----- Provided data
(** * Sphere subdivision and painter's rendering of [Module8/webgl-HSRP.js]

    A shallow embedding of [refineSphere], [createSphereBuffers],
    [transformVertex] and the per-frame body of [renderSphere], with the
    properties of the mesh generator and of the depth-sorted draw order.

    JavaScript numbers are embedded as the type [number] below: the IEEE
    special values are kept ([NaN], the two infinities), finite values are
    exact rationals in lowest terms.  The arithmetic of the program itself
    ([+], [-], [*], [/] on array lengths, indices, depths and colours) is
    exact on finite values: rounding to binary64 is not represented, and
    neither is the sign of zero.

    The functions of the gl-matrix library are not part of the repository:
    [vec3.add], [vec3.normalize] and [vec4.transformMat4] are parameters of
    the development.  Where a property depends on what they compute, it is
    stated for every implementation that is accurate enough; a reference
    implementation in exact arithmetic shows that the assumption can be
    met and runs the examples. *)

From Stdlib Require Import List Arith ZArith QArith Qreduction Qabs Qpower Bool.
From Stdlib Require Import Lia Lqa.
From Stdlib Require Import Permutation Sorted.
Import ListNotations.

Set Implicit Arguments.
Open Scope nat_scope.

(** ** JavaScript numbers *)

Module Number.

Inductive number : Type :=
| NaN
| Inf (negative : bool)
| Fin (q : Q).

(** A finite value, in lowest terms. *)
Definition fin (q : Q) : number := Fin (Qred q).

(** An array length or a loop counter seen as a number. *)
Definition of_nat (n : nat) : number := Fin (Z.of_nat n # 1).

(** A decimal literal of the source, [n / d]. *)
Definition lit (n : Z) (d : positive) : number := fin (n # d).

Definition isneg (q : Q) : bool := (Qnum q <? 0)%Z.
Definition iszero (q : Q) : bool := (Qnum q =? 0)%Z.

(** [x + y] *)
Definition add (x y : number) : number :=
  match x, y with
  | NaN, _ | _, NaN => NaN
  | Inf s, Inf s' => if Bool.eqb s s' then Inf s else NaN
  | Inf s, Fin _ | Fin _, Inf s => Inf s
  | Fin a, Fin b => fin (a + b)
  end.

(** [x - y] *)
Definition sub (x y : number) : number :=
  match x, y with
  | NaN, _ | _, NaN => NaN
  | Inf s, Inf s' => if Bool.eqb s s' then NaN else Inf s
  | Inf s, Fin _ => Inf s
  | Fin _, Inf s => Inf (negb s)
  | Fin a, Fin b => fin (a - b)
  end.
Section Steps.
Context (L : relation (list labelMemory)) `{!PreOrder L}.

Lemma step_refl t : first_pass_step L t t.
Proof. constructor; auto; try reflexivity; lia. Qed.

Lemma step_trans t1 t2 t3 :
  first_pass_step L t1 t2 -> first_pass_step L t2 t3 -> first_pass_step L t1 t3.
Proof.
  intros [e1 d1 i1 c1 n1 l1 x1 k1] [e2 d2 i2 c2 n2 l2 x2 k2].
  constructor.
  - etrans; eassumption.
  - etrans; eassumption.
  - lia.
  - intros i c Hi Hc. apply c2; [lia | auto].
  - lia.
  - etrans; eassumption.
  - congruence.
  - congruence.
Qed.

Lemma keeps_add_error cl msg : keeps (first_pass_step L) (add_error cl msg).
Proof.
  intros t r t' H. injection H as _ <-.
  constructor; cbn; auto; try reflexivity; try lia.
  eexists; reflexivity.
Qed.

Lemma keeps_add_data v : keeps (first_pass_step L) (add_data v).
Proof.
  intros t r t' H. injection H as _ <-.
  constructor; cbn; auto; try reflexivity; try lia.
  eexists; reflexivity.
Qed.

Lemma keeps_add_ins w : keeps (first_pass_step L) (add_ins w).
Proof.
  intros t r t' H. unfold add_ins in H.
  destruct ((0 <=? ic t) && _) eqn:E; try discriminate.
  injection H as _ <-.
  apply andb_prop in E as [E1 E2]. apply Z.leb_le in E1. apply Z.ltb_lt in E2.
  constructor; cbn; auto; try reflexivity; try lia.
  - intros i c Hi Hc.
    rewrite list_lookup_insert_ne by lia.
    destruct (Z.of_nat (length (instable t)) <=? ic t); auto.
    apply lookup_app_l_Some; auto.
  - rewrite length_insert.
    destruct (Z.of_nat (length (instable t)) <=? ic t); auto.
    rewrite length_app. lia.
Qed.
End Steps.

#[local] Instance first_pass_step_preorder (L : relation (list labelMemory))
  `{!PreOrder L} : PreOrder (first_pass_step L).
Proof. split; [intros t; apply step_refl; exact _ | intros t1 t2 t3; apply step_trans; exact _]. Qed.

Lemma second_pass_step_refl t : second_pass_step t t.
Proof.
  constructor; auto. exists []. split; [now rewrite app_nil_r | constructor].
Qed.

Lemma second_pass_step_trans t1 t2 t3 :
  second_pass_step t1 t2 -> second_pass_step t2 t3 -> second_pass_step t1 t3.
Proof.
  intros [e1 (k1 & x1 & d1) n1 l1 a1 i1] [e2 (k2 & x2 & d2) n2 l2 a2 i2].
  constructor; try congruence.
  - etrans; eassumption.
  - exists (k1 ++ k2). split.
    + rewrite x2, x1. now rewrite app_assoc.
    + apply Forall_app. split; [auto|]. now rewrite <- l1.
Qed.

#[local] Instance second_pass_step_preorder : PreOrder second_pass_step.
Proof.
  split; [intros t; apply second_pass_step_refl | intros t1 t2 t3; apply second_pass_step_trans].
Qed.

Lemma keeps2_add_error cl msg : keeps second_pass_step (add_error cl msg).
Proof.
  intros t r t' H. injection H as _ <-.
  constructor; cbn; auto.
  - eexists; reflexivity.
  - exists []. split; [now rewrite app_nil_r | constructor].
Qed.

Lemma keeps2_add_ic2 n : keeps second_pass_step (add_ic2 n).
Proof.
  intros t r t' H. injection H as _ <-.
  constructor; cbn; auto.
  exists []. split; [now rewrite app_nil_r | constructor].
Qed.

Lemma keeps2_write_cell i w : keeps second_pass_step (write_cell i w).
Proof.
  intros t r t' H. unfold write_cell in H.
  destruct (_ && _); [|discriminate]. injection H as _ <-.
  constructor; cbn; auto.
  - exists []. split; [now rewrite app_nil_r | constructor].
  - apply length_insert.
Qed.

Ltac step_go :=
    repeat first
      [ assumption
      | match goal with H : forall _, _ |- keeps _ _ => simple apply H end
      | apply keeps_ret | apply keeps_get | apply keeps_exit | apply keeps_undefined
      | apply keeps_add_error | apply keeps_add_data | apply keeps_add_ins
      | apply keeps2_add_error | apply keeps2_add_ic2 | apply keeps2_write_cell
      | apply keeps_bind; [ idtac .. | intros ? ]
      | match goal with
        | |- PreOrder _ => exact _
        | |- keeps _ (if ?c then _ else _) => destruct c
        | |- keeps _ (match ?x with _ => _ end) => destruct x
        end ].

Section FirstPassSteps.
Context (L : relation (list labelMemory)) `{!PreOrder L}.

Lemma keeps_is_valid_matrix str lc : keeps (first_pass_step L) (is_valid_matrix str lc).
Proof. unfold is_valid_matrix. step_go. Qed.

Lemma keeps_parse_ops ops lc : keeps (first_pass_step L) (parse_ops ops lc).
Proof. unfold parse_ops. step_go. Qed.

Lemma keeps_word str operand1 operand2 cl :
  keeps (first_pass_step L) (word str operand1 operand2 cl).
Proof.
  unfold word, OPERAND_2_CHECK, OPERAND_1_CHECK, OPERAND_0_CHECK, IMMEDIATE_IS_ERROR,
    SET_OPCODE_2_AND_TYPE2, SET_OPCODE_1_AND_TYPE1, SET_OPCODE_0_AND_TYPE0.
  step_go.
Qed.

Lemma keeps_update word1 word2 operand1 operand2 lc :
  keeps (first_pass_step L) (update word1 word2 operand1 operand2 lc).
Proof.
  pose proof keeps_is_valid_matrix.
  unfold update, atoi_ptr, SET_ADDRESS_AND_TYPE, SET_REGISTE_AND_TYPE.
  step_go.
Qed.

Lemma keeps_instruction str lc : keeps (first_pass_step L) (instruction str lc).
Proof.
  pose proof keeps_parse_ops. pose proof keeps_word. pose proof keeps_update.
  unfold instruction. step_go.
Qed.

Lemma keeps_is_conversion_successful str endptr val cl :
  keeps (first_pass_step L) (is_conversion_successful str endptr val cl).
Proof. unfold is_conversion_successful. step_go. Qed.

Lemma keeps_mat_fill_zeros fuel num total :
  keeps (first_pass_step L) (mat_fill_zeros fuel num total).
Proof. revert num. induction fuel; intros num; cbn [mat_fill_zeros]; step_go. Qed.

Lemma keeps_mat_pad_zeros fuel num total :
  keeps (first_pass_step L) (mat_pad_zeros fuel num total).
Proof. revert num. induction fuel; intros num; cbn [mat_pad_zeros]; step_go. Qed.

Lemma keeps_mat_values strs num total cl :
  keeps (first_pass_step L) (mat_values strs num total cl).
Proof.
  pose proof keeps_is_conversion_successful.
  revert num. induction strs; intros num; cbn [mat_values]; step_go.
Qed.

Lemma keeps_mat_after_values r total cl :
  keeps (first_pass_step L) (mat_after_values r total cl).
Proof.
  pose proof keeps_mat_pad_zeros.
  unfold mat_after_values. step_go.
Qed.

Lemma keeps_mat_update w cl : keeps (first_pass_step L) (mat_update w cl).
Proof.
  pose proof keeps_is_conversion_successful. pose proof keeps_mat_fill_zeros.
  pose proof keeps_mat_values. pose proof keeps_mat_after_values.
  unfold mat_update. step_go.
Qed.

Lemma keeps_is_valid_string str cl : keeps (first_pass_step L) (is_valid_string str cl).
Proof. unfold is_valid_string. step_go. Qed.

Lemma keeps_string_chars cs : keeps (first_pass_step L) (string_chars cs).
Proof. induction cs; cbn [string_chars]; step_go. Qed.

Lemma keeps_string_update w cl : keeps (first_pass_step L) (string_update w cl).
Proof.
  pose proof keeps_is_valid_string. pose proof keeps_string_chars.
  unfold string_update. step_go.
Qed.
(** ** Vocabulary of the further properties *)

(** The messages of the failed attempts in a log of the retry wrapper, and
    the delays it slept, in order. *)
Definition failures (log : list LogEvent) : list exn :=
  omap (fun line => match line with
                    | LogAttemptFailed _ _ msg => Some msg
                    | _ => None
                    end) log.

Definition delays (log : list LogEvent) : list Z :=
  omap (fun line => match line with
                    | LogRetryingIn d => Some d
                    | _ => None
                    end) log.

(** The entry the search node stores for the answer [r] to query [q], if
    it stores one. *)
Definition stored_answer (depth : Z) (qr : string * WebSearchOutput)
    : option SearchMemoryEntry :=
  if PyStr.truthy (search_result qr.2) then
    Some {| sm_query := qr.1;
            sm_search_result := search_result qr.2;
            sm_sources_count := PyList.len (sources qr.2);
            sm_depth := depth |}
  else None.

(** State [b] is state [a] after some more work: what identifies the
    session is the same, the logs have only been appended to and the
    counters have not gone down. *)
Record grows (a b : AgentState) : Prop := {
  grows_session : session_id b = session_id a;
  grows_subject : subject b = subject a;
  grows_context : subject_context b = subject_context a;
  grows_max_depth : max_depth b = max_depth a;
  grows_depth : current_depth a <= current_depth b;
  grows_queries : queries_executed a `prefix_of` queries_executed b;
  grows_memory : search_memory a `prefix_of` search_memory b;
  grows_reflections : reflection_memory a `prefix_of` reflection_memory b;
  grows_iterations : search_iterations a `prefix_of` search_iterations b;
  grows_red_flags : red_flags a `prefix_of` red_flags b;
  grows_search_count : search_count a <= search_count b;
  grows_error_count : error_count a <= error_count b;
  grows_iteration_count : iteration_count a <= iteration_count b
}.

(** The counters that mirror a log agree with it. *)
Definition counters_agree (st : AgentState) : Prop :=
  current_depth st = PyList.len (reflection_memory st) /\
  search_count st = PyList.len (queries_executed st).



(** Where the depth stands relative to the cap when node [n] starts: a
    pass of the loop starts below the cap or at depth 0, and the finalize
    path starts at most one pass later. *)
Definition within_cap (cap : Z) (n : Node) (st : AgentState) : Prop :=
  max_depth st = cap /\
  match n with
  | N_map_connections | N_synthesize_report => current_depth st <= Z.max 1 cap
  | _ => current_depth st = 0 \/ current_depth st < cap
  end.

(** Where the stored searches stand relative to the depth when node [n]
    starts: before the analysis of a pass they may be of the current
    depth, before query generation and search they are older. *)
Definition memory_depths (n : Node) (st : AgentState) : Prop :=
  match n with
  | N_generate_queries | N_execute_search =>
      Forall (fun s => sm_depth s < current_depth st) (search_memory st)
  | _ => Forall (fun s => sm_depth s <= current_depth st) (search_memory st)
  end.

(** The number of sources of a list of answers. *)
Definition source_total (results : list WebSearchOutput) : Z :=
  foldr (fun r acc => PyList.len (sources r) + acc) 0 results.

(** The audit entry of a search iteration whose batch returned. *)
Definition answered_iteration (cfg : Settings) (state : AgentState)
    (results : list WebSearchOutput) : SearchIterationData :=
  {| goal_depth := current_depth state;
     it_queries := batch_of cfg state;
     model_used := web_search_model cfg;
     new_entities := [];
     sources_found := source_total results;
     it_sources := Some (flat_map sources results);
     errors := [] |}.

(** Logged data that holds strings only, in dicts and lists of at most ten
    entries at every level. *)
Fixpoint narrow (d : LogData) : bool :=
  match d with
  | L_str _ => true
  | L_dict items =>
      (length items <=? 10)%nat && forallb (fun kv => narrow kv.2) items
  | L_list items => (length items <=? 10)%nat && forallb narrow items
  | L_other _ => false
  end.

(** ** Stages of a session with collaborators that always answer *)

Module Stages.
Import Scenario.

(** No attempt is allowed. *)
Definition no_retries : Settings :=
  {| max_search_depth := 4;
     max_queries_per_depth := 5;
     max_concurrent_searches := 5;
     stagnation_check_iterations := 2;
     openai_max_retries := 0;
     web_search_model := Some "gpt-5" |}.

(** A call that is rate-limited twice and answers at the third attempt,
    and one that is overloaded at every attempt. *)
Definition third_time_lucky (attempt : nat) : Result Z :=
  if (attempt <? 2)%nat then Raise "RateLimitError" else Ok 7.

Definition overloaded (attempt : nat) : Result Z := Raise "overloaded_error".

(** The session after the search of the five queued queries, and after
    the analysis that follows. *)
Definition searched : AgentState :=
  match execute_web_search cfg always_continue (queued 4) with
  | Ok st => st
  | _ => queued 4
  end.

Definition analysed : AgentState :=
  match analyze_and_reflect cfg always_continue searched with
  | Ok st => st
  | _ => searched
  end.

End Stages.
(** * Properties *)

(** ** Strings and slices *)

Module PyStrFacts.
Import PyStr.





End PyStrFacts.

Module PyListFacts.
Import PyList.


(** [l[:n]] and [l[n:]] split the list. *)
Lemma slice_to_from {A} (n : Z) (l : list A) :
  slice_to n l ++ slice_from n l = l.
Proof. apply take_drop. Qed.

Lemma truthy_false {A} (l : list A) : truthy l = false <-> l = [].
Proof. destruct l; simpl; split; congruence. Qed.

End PyListFacts.

(** ** Stagnation detector *)

Section Stagnation.
Context (cfg : Settings).





End Stagnation.

(** ** Settings *)

(** A validated depth cap is at least one, and a run with it fits into
    the recursion limit of [main.py]. *)
Lemma validated_depth_fits_recursion_limit (d : Z) :
  validate_max_depth d = true ->
  1 <= d /\ 3 * d + 3 <= Z.of_nat recursion_limit.
Proof.
  unfold validate_max_depth, recursion_limit.
  intros [H1 H2]%andb_true_iff. apply Z.leb_le in H1, H2. lia.
Qed.

(** Without a depth from the caller, or with the depth 0, the run uses
    the configured cap. *)
Lemma research_max_depth_default (cfg : Settings) :
  research_max_depth cfg None = max_search_depth cfg /\
  research_max_depth cfg (Some 0) = max_search_depth cfg.
Proof. done. Qed.

(** ** Routing policy *)

Section Routing.
Context (cfg : Settings).

Lemma latest_stop_reflect (state : AgentState) :
  match last (reflection_memory state) with
  | Some latest_reflection =>
      negb (default true (r_should_continue latest_reflection))
  | None => false
  end = true <-> latest_recommends_stop state.
Proof.
  unfold latest_recommends_stop.
  destruct (last (reflection_memory state)) as [r|].
  - destruct (r_should_continue r) as [[|]|] eqn:Hr; simpl; split;
      try discriminate; try (intros [r' [[= <-] H]]; congruence).
    intros _. by exists r.
  - split; [discriminate | intros [r [H _]]; discriminate H].
Qed.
----------
## What the task asks
When a line in the data contains the string "terms", copy that line.

## Exercise response
    exact rationals in lowest terms.  The arithmetic of the program itself
(** A finite value, in lowest terms. *)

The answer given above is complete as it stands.